## The task
When every entry has been read, print each one back exactly.

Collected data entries

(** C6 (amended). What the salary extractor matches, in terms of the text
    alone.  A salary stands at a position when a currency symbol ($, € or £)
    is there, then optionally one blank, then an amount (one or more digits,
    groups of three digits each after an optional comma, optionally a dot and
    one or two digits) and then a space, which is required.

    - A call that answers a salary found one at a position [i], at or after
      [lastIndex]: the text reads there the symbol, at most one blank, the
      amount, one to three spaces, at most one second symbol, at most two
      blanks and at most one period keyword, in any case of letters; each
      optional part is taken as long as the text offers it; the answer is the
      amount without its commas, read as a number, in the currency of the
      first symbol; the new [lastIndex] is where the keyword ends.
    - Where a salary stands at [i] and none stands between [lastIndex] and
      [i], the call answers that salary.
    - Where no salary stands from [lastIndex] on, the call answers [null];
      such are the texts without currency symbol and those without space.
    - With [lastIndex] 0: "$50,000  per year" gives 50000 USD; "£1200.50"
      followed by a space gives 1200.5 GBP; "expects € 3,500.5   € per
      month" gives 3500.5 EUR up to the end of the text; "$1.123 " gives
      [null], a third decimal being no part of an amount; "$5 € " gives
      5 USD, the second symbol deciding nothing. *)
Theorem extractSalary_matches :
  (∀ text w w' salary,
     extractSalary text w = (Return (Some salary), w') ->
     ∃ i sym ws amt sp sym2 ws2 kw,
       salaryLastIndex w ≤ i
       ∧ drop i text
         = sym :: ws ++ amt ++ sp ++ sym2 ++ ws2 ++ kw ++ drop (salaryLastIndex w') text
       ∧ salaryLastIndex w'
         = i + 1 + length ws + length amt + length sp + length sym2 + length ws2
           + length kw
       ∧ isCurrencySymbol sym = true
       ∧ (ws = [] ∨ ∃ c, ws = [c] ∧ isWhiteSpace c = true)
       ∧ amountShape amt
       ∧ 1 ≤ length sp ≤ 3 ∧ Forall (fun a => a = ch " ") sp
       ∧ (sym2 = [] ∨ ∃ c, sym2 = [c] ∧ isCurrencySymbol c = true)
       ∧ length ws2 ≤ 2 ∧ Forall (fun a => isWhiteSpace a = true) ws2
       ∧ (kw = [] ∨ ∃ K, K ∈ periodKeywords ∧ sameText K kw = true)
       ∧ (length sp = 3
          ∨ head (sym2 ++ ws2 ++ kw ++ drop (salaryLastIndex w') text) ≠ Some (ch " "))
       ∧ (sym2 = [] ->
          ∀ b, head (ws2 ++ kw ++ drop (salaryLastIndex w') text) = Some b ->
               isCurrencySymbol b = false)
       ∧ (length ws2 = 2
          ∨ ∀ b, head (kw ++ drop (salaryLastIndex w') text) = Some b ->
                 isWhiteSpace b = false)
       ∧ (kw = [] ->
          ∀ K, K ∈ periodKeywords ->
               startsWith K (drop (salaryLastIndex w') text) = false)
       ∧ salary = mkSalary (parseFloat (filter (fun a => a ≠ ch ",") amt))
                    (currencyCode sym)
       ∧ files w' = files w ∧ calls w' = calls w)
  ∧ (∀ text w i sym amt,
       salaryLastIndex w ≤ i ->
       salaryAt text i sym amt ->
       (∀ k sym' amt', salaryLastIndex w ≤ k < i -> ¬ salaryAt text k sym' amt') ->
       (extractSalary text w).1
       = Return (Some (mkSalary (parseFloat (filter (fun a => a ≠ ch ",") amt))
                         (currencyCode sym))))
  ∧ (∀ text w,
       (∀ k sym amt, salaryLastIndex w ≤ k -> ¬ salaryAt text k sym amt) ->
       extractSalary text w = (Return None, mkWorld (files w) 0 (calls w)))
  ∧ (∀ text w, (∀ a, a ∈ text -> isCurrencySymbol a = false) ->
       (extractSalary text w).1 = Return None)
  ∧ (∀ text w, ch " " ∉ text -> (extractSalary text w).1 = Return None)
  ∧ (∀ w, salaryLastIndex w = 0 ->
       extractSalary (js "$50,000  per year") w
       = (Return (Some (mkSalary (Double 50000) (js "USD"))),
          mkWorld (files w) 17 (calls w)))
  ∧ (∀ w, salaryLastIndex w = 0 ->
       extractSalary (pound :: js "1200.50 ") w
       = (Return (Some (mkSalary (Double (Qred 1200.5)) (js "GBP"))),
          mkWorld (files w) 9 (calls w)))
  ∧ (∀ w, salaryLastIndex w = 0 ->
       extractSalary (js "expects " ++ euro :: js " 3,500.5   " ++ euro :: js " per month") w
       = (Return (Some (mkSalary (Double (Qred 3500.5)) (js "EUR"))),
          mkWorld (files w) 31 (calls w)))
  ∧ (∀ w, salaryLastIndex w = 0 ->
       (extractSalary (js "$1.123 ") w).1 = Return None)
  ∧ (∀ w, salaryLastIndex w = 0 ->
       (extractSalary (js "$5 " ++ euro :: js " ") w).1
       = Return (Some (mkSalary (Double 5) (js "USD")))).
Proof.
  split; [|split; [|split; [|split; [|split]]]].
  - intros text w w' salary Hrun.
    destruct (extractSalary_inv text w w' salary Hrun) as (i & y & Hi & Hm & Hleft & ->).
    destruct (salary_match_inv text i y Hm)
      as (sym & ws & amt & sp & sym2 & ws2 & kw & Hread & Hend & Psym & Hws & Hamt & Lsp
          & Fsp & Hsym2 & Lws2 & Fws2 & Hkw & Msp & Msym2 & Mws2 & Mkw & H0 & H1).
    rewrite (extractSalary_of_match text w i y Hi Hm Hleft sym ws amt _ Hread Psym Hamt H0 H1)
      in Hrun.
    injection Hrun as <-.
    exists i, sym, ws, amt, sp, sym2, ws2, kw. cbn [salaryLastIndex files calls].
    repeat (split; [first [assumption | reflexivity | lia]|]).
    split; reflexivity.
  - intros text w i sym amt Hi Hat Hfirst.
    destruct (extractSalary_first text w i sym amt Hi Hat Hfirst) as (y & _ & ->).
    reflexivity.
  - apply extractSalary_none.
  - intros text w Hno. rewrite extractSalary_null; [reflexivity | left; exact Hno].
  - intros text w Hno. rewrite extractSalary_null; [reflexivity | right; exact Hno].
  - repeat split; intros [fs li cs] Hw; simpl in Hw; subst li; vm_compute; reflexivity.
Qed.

## Response area
(** C6 (amended). What the salary extractor matches, in terms of the text
    alone.  A salary stands at a position when a currency symbol ($, € or £)
    is there, then optionally one blank, then an amount (one or more digits,
    groups of three digits each after an optional comma, optionally a dot and
    one or two digits) and then a space, which is required.

    - A call that answers a salary found one at a position [i], at or after
      [lastIndex]: the text reads there the symbol, at most one blank, the
      amount, one to three spaces, at most one second symbol, at most two
      blanks and at most one period keyword, in any case of letters; each
      optional part is taken as long as the text offers it; the answer is the
      amount without its commas, read as a number, in the currency of the
      first symbol; the new [lastIndex] is where the keyword ends.
    - Where a salary stands at [i] and none stands between [lastIndex] and
      [i], the call answers that salary.
    - Where no salary stands from [lastIndex] on, the call answers [null];
      such are the texts without currency symbol and those without space.
    - With [lastIndex] 0: "$50,000  per year" gives 50000 USD; "£1200.50"
      followed by a space gives 1200.5 GBP; "expects € 3,500.5   € per
      month" gives 3500.5 EUR up to the end of the text; "$1.123 " gives
      [null], a third decimal being no part of an amount; "$5 € " gives
      5 USD, the second symbol deciding nothing. *)
Theorem extractSalary_matches :
  (∀ text w w' salary,
     extractSalary text w = (Return (Some salary), w') ->
     ∃ i sym ws amt sp sym2 ws2 kw,
       salaryLastIndex w ≤ i
       ∧ drop i text
         = sym :: ws ++ amt ++ sp ++ sym2 ++ ws2 ++ kw ++ drop (salaryLastIndex w') text
       ∧ salaryLastIndex w'
         = i + 1 + length ws + length amt + length sp + length sym2 + length ws2
           + length kw
       ∧ isCurrencySymbol sym = true
       ∧ (ws = [] ∨ ∃ c, ws = [c] ∧ isWhiteSpace c = true)
       ∧ amountShape amt
       ∧ 1 ≤ length sp ≤ 3 ∧ Forall (fun a => a = ch " ") sp
       ∧ (sym2 = [] ∨ ∃ c, sym2 = [c] ∧ isCurrencySymbol c = true)
       ∧ length ws2 ≤ 2 ∧ Forall (fun a => isWhiteSpace a = true) ws2
       ∧ (kw = [] ∨ ∃ K, K ∈ periodKeywords ∧ sameText K kw = true)
       ∧ (length sp = 3
          ∨ head (sym2 ++ ws2 ++ kw ++ drop (salaryLastIndex w') text) ≠ Some (ch " "))
       ∧ (sym2 = [] ->
          ∀ b, head (ws2 ++ kw ++ drop (salaryLastIndex w') text) = Some b ->
               isCurrencySymbol b = false)
       ∧ (length ws2 = 2
          ∨ ∀ b, head (kw ++ drop (salaryLastIndex w') text) = Some b ->
                 isWhiteSpace b = false)
       ∧ (kw = [] ->
          ∀ K, K ∈ periodKeywords ->
               startsWith K (drop (salaryLastIndex w') text) = false)
       ∧ salary = mkSalary (parseFloat (filter (fun a => a ≠ ch ",") amt))
                    (currencyCode sym)
       ∧ files w' = files w ∧ calls w' = calls w)
  ∧ (∀ text w i sym amt,
       salaryLastIndex w ≤ i ->
       salaryAt text i sym amt ->
       (∀ k sym' amt', salaryLastIndex w ≤ k < i -> ¬ salaryAt text k sym' amt') ->
       (extractSalary text w).1
       = Return (Some (mkSalary (parseFloat (filter (fun a => a ≠ ch ",") amt))
                         (currencyCode sym))))
  ∧ (∀ text w,
       (∀ k sym amt, salaryLastIndex w ≤ k -> ¬ salaryAt text k sym amt) ->
       extractSalary text w = (Return None, mkWorld (files w) 0 (calls w)))
  ∧ (∀ text w, (∀ a, a ∈ text -> isCurrencySymbol a = false) ->
       (extractSalary text w).1 = Return None)
  ∧ (∀ text w, ch " " ∉ text -> (extractSalary text w).1 = Return None)
  ∧ (∀ w, salaryLastIndex w = 0 ->
       extractSalary (js "$50,000  per year") w
       = (Return (Some (mkSalary (Double 50000) (js "USD"))),
          mkWorld (files w) 17 (calls w)))
  ∧ (∀ w, salaryLastIndex w = 0 ->
       extractSalary (pound :: js "1200.50 ") w
       = (Return (Some (mkSalary (Double (Qred 1200.5)) (js "GBP"))),
          mkWorld (files w) 9 (calls w)))
  ∧ (∀ w, salaryLastIndex w = 0 ->
       extractSalary (js "expects " ++ euro :: js " 3,500.5   " ++ euro :: js " per month") w
       = (Return (Some (mkSalary (Double (Qred 3500.5)) (js "EUR"))),
          mkWorld (files w) 31 (calls w)))
  ∧ (∀ w, salaryLastIndex w = 0 ->
       (extractSalary (js "$1.123 ") w).1 = Return None)
  ∧ (∀ w, salaryLastIndex w = 0 ->
       (extractSalary (js "$5 " ++ euro :: js " ") w).1
       = Return (Some (mkSalary (Double 5) (js "USD")))).
Proof.
  split; [|split; [|split; [|split; [|split]]]].
  - intros text w w' salary Hrun.
    destruct (extractSalary_inv text w w' salary Hrun) as (i & y & Hi & Hm & Hleft & ->).
    destruct (salary_match_inv text i y Hm)
      as (sym & ws & amt & sp & sym2 & ws2 & kw & Hread & Hend & Psym & Hws & Hamt & Lsp
          & Fsp & Hsym2 & Lws2 & Fws2 & Hkw & Msp & Msym2 & Mws2 & Mkw & H0 & H1).
    rewrite (extractSalary_of_match text w i y Hi Hm Hleft sym ws amt _ Hread Psym Hamt H0 H1)
      in Hrun.
    injection Hrun as <-.
    exists i, sym, ws, amt, sp, sym2, ws2, kw. cbn [salaryLastIndex files calls].
    repeat (split; [first [assumption | reflexivity | lia]|]).
    split; reflexivity.
  - intros text w i sym amt Hi Hat Hfirst.
    destruct (extractSalary_first text w i sym amt Hi Hat Hfirst) as (y & _ & ->).
    reflexivity.
  - apply extractSalary_none.
  - intros text w Hno. rewrite extractSalary_null; [reflexivity | left; exact Hno].
  - intros text w Hno. rewrite extractSalary_null; [reflexivity | right; exact Hno].
  - repeat split; intros [fs li cs] Hw; simpl in Hw; subst li; vm_compute; reflexivity.
Qed.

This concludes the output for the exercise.